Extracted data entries
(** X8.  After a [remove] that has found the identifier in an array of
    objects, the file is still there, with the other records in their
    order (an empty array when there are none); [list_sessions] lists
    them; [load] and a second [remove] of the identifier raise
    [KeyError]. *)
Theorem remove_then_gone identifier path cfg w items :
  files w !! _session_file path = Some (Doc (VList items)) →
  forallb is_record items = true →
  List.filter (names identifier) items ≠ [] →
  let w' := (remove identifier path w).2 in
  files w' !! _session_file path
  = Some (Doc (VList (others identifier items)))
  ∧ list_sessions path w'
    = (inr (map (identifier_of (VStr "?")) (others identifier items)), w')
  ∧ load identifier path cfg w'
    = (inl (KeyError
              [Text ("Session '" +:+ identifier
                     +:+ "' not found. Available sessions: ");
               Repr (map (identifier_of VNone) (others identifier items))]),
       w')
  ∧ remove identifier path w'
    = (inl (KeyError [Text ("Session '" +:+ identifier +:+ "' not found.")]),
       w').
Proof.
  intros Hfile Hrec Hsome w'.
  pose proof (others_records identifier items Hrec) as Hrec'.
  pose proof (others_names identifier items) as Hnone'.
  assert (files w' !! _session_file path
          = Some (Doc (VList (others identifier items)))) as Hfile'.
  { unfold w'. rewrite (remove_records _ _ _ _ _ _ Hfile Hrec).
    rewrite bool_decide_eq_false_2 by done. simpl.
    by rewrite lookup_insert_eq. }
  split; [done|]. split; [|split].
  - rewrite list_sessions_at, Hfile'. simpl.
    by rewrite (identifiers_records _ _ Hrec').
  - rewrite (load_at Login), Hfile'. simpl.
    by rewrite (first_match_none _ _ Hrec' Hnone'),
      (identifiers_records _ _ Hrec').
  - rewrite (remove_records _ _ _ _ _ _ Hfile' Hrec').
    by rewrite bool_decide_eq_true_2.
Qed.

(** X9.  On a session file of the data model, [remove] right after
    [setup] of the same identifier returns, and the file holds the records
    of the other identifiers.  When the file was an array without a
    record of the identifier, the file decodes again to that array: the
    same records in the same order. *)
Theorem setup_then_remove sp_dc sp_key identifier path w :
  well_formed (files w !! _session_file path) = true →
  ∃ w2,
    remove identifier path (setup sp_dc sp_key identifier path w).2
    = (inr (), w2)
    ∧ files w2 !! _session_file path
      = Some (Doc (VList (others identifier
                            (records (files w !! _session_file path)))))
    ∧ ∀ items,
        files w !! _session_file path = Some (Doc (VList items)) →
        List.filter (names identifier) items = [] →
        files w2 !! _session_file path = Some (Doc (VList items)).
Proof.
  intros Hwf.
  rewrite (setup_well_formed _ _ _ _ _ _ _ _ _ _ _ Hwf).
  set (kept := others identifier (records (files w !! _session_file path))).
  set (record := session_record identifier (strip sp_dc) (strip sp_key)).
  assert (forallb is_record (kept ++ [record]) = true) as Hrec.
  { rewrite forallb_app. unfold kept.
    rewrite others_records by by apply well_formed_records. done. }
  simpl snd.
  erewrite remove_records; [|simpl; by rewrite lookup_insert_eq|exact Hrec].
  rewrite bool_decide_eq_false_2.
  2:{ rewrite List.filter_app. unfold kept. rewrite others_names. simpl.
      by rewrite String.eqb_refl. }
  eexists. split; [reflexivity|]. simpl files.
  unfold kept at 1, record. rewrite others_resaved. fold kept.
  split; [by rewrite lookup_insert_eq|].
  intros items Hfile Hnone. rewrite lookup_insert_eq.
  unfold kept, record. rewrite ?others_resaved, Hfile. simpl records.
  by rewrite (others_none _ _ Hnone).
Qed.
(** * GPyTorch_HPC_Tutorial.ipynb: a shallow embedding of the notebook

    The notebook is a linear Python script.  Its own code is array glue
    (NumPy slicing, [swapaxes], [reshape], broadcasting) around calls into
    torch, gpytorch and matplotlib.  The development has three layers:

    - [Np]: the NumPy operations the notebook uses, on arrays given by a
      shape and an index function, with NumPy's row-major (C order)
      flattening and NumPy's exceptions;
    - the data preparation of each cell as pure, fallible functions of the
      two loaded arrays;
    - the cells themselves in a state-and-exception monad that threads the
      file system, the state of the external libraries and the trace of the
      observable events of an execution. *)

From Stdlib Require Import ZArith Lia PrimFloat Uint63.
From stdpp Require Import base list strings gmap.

PROBLEM TO SOLVE
Send back the lines of the records word for word, from the very first through the line containing "them; [load] and".

OUTPUT BELOW
(** X8.  After a [remove] that has found the identifier in an array of
    objects, the file is still there, with the other records in their
    order (an empty array when there are none); [list_sessions] lists
    them; [load] and a second [remove] of the identifier raise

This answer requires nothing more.